→ TASK:
Below are some entries. Repeat exactly the lines from the one with "revert m i." through the one with "exists m'. rewrite", and only those.

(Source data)
+--
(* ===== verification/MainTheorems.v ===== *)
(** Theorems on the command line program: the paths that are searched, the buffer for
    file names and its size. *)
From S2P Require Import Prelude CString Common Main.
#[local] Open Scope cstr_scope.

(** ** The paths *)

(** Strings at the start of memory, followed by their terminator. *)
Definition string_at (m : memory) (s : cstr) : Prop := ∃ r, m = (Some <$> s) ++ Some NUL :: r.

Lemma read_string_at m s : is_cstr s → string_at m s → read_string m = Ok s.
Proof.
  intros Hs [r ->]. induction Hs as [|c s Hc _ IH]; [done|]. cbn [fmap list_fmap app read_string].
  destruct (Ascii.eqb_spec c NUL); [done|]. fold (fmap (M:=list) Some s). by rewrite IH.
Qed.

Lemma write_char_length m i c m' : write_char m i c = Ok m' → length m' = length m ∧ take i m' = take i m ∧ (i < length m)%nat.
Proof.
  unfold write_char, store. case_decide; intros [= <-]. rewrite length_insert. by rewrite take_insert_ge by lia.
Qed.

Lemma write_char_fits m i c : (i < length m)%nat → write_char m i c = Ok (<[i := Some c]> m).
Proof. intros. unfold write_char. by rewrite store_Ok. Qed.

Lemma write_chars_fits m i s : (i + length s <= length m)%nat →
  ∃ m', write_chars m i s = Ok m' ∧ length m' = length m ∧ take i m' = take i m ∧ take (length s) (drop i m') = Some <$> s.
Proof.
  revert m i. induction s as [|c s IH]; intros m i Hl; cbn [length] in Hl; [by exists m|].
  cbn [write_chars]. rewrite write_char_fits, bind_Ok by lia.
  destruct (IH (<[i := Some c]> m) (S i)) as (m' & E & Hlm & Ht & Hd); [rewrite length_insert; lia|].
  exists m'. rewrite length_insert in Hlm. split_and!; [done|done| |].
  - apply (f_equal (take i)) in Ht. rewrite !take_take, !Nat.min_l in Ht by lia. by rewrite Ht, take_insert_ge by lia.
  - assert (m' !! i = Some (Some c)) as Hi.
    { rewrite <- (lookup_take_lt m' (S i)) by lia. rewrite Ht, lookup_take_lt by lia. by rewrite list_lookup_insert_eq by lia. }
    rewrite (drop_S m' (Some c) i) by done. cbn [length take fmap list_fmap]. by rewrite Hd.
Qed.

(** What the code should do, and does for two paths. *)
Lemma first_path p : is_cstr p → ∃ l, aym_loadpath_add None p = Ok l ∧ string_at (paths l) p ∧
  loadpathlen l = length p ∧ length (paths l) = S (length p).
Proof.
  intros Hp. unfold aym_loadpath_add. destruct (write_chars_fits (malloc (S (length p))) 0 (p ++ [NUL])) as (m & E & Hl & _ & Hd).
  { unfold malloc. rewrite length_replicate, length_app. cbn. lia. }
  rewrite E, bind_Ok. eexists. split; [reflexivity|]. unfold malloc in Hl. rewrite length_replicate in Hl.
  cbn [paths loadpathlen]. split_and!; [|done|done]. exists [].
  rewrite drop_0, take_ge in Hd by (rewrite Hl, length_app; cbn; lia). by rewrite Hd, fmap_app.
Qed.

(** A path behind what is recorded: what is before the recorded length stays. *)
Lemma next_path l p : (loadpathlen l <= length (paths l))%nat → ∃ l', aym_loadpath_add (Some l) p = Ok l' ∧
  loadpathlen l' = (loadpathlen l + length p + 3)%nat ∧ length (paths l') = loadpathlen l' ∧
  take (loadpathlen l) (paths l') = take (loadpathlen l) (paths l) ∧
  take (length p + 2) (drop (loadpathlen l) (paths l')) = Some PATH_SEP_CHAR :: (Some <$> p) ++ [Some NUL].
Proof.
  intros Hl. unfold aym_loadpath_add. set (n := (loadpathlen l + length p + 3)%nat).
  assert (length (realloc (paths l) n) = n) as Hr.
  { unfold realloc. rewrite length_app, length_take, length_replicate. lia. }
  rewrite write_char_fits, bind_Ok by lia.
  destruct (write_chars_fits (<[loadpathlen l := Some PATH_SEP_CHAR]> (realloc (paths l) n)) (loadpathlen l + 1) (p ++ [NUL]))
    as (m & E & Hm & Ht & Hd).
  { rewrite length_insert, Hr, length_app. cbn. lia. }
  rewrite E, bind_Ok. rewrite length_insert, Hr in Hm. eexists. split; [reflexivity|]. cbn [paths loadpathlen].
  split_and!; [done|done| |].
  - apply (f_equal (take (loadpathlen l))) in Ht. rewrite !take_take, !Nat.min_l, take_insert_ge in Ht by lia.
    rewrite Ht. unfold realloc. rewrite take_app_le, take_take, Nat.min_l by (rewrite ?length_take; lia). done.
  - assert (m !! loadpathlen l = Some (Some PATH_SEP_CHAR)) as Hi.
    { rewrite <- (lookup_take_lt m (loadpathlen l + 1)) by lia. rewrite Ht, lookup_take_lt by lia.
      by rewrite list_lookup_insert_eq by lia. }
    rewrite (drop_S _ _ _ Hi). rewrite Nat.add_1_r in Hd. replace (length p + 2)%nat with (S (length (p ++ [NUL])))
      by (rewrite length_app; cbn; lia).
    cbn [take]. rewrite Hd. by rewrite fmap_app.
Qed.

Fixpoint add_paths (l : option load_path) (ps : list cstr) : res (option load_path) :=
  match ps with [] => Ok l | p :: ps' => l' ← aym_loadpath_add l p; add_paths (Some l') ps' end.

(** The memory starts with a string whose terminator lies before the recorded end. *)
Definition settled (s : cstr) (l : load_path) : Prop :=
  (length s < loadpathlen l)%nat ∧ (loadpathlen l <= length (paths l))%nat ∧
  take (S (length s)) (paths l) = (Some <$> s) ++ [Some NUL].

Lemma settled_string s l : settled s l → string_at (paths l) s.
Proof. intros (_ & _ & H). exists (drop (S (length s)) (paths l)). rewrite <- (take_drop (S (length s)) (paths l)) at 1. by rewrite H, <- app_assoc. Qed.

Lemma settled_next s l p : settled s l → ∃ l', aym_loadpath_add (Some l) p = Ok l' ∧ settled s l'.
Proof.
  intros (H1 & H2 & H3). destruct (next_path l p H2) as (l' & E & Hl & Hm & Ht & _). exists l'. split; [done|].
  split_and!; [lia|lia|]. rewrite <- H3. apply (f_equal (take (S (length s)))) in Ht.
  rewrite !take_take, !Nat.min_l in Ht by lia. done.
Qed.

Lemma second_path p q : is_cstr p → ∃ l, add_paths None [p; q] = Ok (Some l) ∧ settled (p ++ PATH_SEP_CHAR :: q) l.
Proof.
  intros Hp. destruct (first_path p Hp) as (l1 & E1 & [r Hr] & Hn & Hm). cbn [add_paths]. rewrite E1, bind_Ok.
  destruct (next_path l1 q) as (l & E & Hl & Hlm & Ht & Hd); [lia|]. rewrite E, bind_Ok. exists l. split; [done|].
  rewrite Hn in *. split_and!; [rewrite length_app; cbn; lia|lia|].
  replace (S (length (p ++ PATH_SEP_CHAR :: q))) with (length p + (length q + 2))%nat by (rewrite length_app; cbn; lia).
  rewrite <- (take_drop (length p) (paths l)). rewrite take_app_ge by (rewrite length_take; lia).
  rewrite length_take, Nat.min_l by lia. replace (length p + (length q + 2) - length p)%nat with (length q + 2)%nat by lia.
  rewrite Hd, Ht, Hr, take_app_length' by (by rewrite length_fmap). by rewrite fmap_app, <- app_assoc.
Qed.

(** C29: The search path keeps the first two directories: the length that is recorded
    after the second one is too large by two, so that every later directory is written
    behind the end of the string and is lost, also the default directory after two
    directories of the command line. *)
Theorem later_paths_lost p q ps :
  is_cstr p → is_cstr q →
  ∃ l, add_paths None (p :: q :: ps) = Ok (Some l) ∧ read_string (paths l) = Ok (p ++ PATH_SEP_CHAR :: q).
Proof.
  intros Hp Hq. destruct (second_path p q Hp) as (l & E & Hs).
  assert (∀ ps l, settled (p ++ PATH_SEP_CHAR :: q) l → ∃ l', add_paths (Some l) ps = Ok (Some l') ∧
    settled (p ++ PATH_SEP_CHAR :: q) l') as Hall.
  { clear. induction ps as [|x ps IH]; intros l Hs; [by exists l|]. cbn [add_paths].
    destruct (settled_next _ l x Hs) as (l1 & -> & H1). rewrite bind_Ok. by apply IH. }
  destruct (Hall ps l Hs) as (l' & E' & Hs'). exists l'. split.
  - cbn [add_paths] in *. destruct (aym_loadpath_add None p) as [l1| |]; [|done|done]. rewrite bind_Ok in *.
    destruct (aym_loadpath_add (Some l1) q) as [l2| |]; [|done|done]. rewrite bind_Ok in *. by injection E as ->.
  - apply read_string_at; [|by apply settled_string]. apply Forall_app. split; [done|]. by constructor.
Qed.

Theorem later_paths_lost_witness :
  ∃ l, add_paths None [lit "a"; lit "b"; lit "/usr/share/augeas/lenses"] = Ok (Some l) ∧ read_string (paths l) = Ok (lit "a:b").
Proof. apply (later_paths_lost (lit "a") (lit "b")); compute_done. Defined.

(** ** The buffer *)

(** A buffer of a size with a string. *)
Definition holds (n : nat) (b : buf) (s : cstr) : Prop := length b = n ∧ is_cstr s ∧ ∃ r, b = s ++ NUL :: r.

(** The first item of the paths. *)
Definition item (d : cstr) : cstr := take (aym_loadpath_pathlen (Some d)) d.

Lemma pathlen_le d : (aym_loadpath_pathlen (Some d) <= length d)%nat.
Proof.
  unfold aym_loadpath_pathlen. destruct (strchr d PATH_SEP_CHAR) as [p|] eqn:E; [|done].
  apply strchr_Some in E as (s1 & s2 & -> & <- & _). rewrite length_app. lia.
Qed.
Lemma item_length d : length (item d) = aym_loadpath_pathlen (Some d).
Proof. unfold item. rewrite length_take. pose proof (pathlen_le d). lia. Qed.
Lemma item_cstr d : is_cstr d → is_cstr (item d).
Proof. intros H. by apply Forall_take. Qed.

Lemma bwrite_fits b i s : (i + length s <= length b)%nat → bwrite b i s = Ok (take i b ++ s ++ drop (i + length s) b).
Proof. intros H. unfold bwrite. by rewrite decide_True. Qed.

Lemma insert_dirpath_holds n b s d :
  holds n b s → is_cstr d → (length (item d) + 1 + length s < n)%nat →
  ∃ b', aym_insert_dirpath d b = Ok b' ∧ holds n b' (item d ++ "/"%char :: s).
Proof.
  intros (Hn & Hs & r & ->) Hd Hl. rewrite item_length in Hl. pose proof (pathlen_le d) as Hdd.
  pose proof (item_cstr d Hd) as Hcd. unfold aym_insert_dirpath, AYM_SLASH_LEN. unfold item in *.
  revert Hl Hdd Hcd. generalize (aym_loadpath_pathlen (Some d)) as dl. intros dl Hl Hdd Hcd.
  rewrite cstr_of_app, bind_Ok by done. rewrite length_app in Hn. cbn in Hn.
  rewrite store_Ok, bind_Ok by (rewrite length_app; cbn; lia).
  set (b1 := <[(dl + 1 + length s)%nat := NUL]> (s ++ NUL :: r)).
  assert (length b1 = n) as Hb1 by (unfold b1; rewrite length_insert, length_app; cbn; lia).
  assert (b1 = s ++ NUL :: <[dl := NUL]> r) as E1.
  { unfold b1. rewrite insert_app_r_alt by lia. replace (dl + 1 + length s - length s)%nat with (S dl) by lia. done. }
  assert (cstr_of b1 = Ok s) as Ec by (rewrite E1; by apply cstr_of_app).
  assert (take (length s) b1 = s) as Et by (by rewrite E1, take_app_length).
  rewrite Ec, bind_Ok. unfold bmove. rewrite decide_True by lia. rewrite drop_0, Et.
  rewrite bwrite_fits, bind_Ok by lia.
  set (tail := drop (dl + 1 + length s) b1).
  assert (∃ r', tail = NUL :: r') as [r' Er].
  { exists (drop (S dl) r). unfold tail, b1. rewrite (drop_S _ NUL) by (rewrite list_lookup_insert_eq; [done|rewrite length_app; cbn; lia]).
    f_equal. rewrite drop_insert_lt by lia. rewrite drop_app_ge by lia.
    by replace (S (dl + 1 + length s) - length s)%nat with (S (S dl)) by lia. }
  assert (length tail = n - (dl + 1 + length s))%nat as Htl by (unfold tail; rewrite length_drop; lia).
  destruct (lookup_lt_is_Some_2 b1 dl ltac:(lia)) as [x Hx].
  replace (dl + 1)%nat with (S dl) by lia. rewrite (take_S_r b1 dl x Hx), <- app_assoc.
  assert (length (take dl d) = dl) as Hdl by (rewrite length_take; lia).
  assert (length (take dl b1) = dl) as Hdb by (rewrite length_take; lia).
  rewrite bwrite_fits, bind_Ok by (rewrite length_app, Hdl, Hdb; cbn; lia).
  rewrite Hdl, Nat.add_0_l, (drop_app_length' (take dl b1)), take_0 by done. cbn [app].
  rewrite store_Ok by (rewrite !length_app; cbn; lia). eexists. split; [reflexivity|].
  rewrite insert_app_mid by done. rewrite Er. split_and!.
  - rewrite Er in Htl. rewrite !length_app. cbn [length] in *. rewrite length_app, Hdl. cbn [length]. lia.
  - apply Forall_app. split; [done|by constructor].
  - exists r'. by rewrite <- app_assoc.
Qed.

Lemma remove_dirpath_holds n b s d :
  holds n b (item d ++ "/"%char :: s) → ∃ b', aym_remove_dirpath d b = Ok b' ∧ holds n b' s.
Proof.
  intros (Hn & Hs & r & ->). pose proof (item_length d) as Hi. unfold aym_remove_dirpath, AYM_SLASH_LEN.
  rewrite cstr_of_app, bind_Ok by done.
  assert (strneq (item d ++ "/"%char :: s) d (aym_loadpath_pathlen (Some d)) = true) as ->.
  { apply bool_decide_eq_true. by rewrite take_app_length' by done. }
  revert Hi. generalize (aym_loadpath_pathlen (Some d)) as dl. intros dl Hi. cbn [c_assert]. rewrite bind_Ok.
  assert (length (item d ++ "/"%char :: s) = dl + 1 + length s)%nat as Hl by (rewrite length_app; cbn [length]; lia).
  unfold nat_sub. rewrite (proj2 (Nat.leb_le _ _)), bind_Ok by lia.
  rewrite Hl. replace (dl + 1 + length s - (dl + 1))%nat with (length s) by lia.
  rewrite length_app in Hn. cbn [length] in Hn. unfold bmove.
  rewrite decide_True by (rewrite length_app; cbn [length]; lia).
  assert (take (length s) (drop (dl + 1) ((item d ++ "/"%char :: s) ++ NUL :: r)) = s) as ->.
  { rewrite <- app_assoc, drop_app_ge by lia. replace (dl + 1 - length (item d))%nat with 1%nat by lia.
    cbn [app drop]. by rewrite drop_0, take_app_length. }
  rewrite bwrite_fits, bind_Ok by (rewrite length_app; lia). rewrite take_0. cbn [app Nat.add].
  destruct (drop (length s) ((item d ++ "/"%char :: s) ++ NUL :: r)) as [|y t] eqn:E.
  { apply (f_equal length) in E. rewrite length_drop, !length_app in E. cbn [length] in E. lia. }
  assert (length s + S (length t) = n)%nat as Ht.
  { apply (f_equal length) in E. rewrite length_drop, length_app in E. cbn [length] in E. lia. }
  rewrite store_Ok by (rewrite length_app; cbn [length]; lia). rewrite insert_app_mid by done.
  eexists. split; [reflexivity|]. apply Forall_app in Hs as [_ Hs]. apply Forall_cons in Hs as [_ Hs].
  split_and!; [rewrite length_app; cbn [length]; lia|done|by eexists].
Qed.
+--
→ ANSWER FOR THIS EXERCISE:
  revert m i. induction s as [|c s IH]; intros m i Hl; cbn [length] in Hl; [by exists m|].
  cbn [write_chars]. rewrite write_char_fits, bind_Ok by lia.
  destruct (IH (<[i := Some c]> m) (S i)) as (m' & E & Hlm & Ht & Hd); [rewrite length_insert; lia|].
  exists m'. rewrite length_insert in Hlm. split_and!; [done|done| |].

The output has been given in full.